Records drawn from a dataset:

◇ ◇ ◇ ◇ ◇ ◇ ◇

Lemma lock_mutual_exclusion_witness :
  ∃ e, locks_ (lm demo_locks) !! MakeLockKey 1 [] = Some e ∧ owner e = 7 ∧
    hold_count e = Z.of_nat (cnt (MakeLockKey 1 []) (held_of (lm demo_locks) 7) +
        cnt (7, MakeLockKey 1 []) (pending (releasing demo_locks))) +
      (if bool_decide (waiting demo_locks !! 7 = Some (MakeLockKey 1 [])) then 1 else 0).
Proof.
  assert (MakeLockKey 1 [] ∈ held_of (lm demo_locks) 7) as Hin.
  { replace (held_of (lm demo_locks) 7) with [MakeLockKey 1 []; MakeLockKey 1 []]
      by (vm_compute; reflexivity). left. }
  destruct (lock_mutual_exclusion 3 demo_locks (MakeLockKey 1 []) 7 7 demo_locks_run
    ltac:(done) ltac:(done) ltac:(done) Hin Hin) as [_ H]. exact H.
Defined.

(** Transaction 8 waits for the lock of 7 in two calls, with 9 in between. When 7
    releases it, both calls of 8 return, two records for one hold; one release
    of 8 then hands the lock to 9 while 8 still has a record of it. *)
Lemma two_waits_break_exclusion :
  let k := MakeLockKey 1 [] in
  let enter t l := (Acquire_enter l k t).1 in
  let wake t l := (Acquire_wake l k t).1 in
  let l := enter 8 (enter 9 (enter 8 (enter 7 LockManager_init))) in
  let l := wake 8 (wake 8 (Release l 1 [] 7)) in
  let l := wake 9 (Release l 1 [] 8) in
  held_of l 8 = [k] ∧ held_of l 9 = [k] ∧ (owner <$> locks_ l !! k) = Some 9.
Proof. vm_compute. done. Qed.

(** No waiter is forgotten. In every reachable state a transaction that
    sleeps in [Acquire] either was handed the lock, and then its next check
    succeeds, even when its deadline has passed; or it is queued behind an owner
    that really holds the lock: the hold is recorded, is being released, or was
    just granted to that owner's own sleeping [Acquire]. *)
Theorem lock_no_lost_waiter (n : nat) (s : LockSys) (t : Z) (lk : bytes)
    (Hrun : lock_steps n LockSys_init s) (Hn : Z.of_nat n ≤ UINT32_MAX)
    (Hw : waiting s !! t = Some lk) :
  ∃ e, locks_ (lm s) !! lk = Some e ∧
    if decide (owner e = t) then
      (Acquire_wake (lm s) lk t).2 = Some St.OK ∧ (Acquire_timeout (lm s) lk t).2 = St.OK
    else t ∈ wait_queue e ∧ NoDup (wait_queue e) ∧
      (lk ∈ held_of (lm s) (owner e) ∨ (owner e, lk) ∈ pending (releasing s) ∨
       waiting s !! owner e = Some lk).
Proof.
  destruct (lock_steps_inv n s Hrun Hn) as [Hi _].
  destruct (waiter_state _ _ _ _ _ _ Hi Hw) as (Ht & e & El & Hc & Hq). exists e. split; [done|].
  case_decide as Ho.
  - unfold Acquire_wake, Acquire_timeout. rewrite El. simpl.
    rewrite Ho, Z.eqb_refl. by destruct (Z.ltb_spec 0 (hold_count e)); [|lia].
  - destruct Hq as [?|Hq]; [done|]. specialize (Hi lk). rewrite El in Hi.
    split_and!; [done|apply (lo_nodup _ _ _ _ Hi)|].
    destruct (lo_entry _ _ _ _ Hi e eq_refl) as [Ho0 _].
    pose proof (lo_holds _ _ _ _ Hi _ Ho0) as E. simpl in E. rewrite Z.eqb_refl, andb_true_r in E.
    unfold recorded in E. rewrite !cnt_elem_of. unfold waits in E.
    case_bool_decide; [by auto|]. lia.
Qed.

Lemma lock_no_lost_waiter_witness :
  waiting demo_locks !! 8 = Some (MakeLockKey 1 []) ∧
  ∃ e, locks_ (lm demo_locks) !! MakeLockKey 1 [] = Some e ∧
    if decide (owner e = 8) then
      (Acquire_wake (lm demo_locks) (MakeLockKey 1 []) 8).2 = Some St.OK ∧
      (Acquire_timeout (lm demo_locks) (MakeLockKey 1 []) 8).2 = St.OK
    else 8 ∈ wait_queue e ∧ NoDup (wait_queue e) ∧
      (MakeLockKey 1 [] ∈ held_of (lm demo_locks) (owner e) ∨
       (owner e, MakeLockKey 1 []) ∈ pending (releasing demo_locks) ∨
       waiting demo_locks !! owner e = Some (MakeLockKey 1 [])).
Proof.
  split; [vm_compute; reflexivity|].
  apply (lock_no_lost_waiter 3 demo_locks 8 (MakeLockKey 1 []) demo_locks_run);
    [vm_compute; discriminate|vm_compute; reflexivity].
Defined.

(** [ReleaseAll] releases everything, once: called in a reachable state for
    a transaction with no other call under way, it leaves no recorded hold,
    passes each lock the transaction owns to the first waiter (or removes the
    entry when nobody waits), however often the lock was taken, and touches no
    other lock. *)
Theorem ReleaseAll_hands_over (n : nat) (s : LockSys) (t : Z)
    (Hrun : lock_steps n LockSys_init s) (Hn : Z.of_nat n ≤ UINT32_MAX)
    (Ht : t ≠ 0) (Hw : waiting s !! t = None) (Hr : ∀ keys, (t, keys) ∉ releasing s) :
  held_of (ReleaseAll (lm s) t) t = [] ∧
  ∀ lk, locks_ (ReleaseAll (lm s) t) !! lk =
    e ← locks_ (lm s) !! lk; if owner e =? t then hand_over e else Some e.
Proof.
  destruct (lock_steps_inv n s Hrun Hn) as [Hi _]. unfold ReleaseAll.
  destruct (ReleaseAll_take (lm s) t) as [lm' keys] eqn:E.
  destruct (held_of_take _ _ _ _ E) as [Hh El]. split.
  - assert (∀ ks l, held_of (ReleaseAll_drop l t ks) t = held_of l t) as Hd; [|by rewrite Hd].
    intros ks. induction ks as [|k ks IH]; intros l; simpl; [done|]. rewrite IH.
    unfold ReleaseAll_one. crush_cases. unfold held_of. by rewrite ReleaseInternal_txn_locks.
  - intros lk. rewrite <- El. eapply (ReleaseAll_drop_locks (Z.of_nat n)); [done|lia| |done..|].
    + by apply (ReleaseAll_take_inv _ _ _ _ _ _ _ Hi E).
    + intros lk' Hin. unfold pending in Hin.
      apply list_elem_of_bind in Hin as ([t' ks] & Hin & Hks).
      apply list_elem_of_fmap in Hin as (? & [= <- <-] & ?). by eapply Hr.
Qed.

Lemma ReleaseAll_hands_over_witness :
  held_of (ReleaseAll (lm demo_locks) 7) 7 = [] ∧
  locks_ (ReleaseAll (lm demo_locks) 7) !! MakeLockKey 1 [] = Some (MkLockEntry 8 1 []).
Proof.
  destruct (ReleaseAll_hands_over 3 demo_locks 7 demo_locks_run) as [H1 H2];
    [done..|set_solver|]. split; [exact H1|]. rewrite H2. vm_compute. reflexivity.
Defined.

◇ ◇ ◇ ◇ ◇ ◇ ◇

> **Problem to solve**:
Exactly the lines above from the one with "else t ∈ wait_queue" to the one with "- destruct Hq", both included, are to be quoted; leave the rest out.

> **The completed task**:
    else t ∈ wait_queue e ∧ NoDup (wait_queue e) ∧
      (lk ∈ held_of (lm s) (owner e) ∨ (owner e, lk) ∈ pending (releasing s) ∨
       waiting s !! owner e = Some lk).
Proof.
  destruct (lock_steps_inv n s Hrun Hn) as [Hi _].
  destruct (waiter_state _ _ _ _ _ _ Hi Hw) as (Ht & e & El & Hc & Hq). exists e. split; [done|].
  case_decide as Ho.
  - unfold Acquire_wake, Acquire_timeout. rewrite El. simpl.
    rewrite Ho, Z.eqb_refl. by destruct (Z.ltb_spec 0 (hold_count e)); [|lia].
  - destruct Hq as [?|Hq]; [done|]. specialize (Hi lk). rewrite El in Hi.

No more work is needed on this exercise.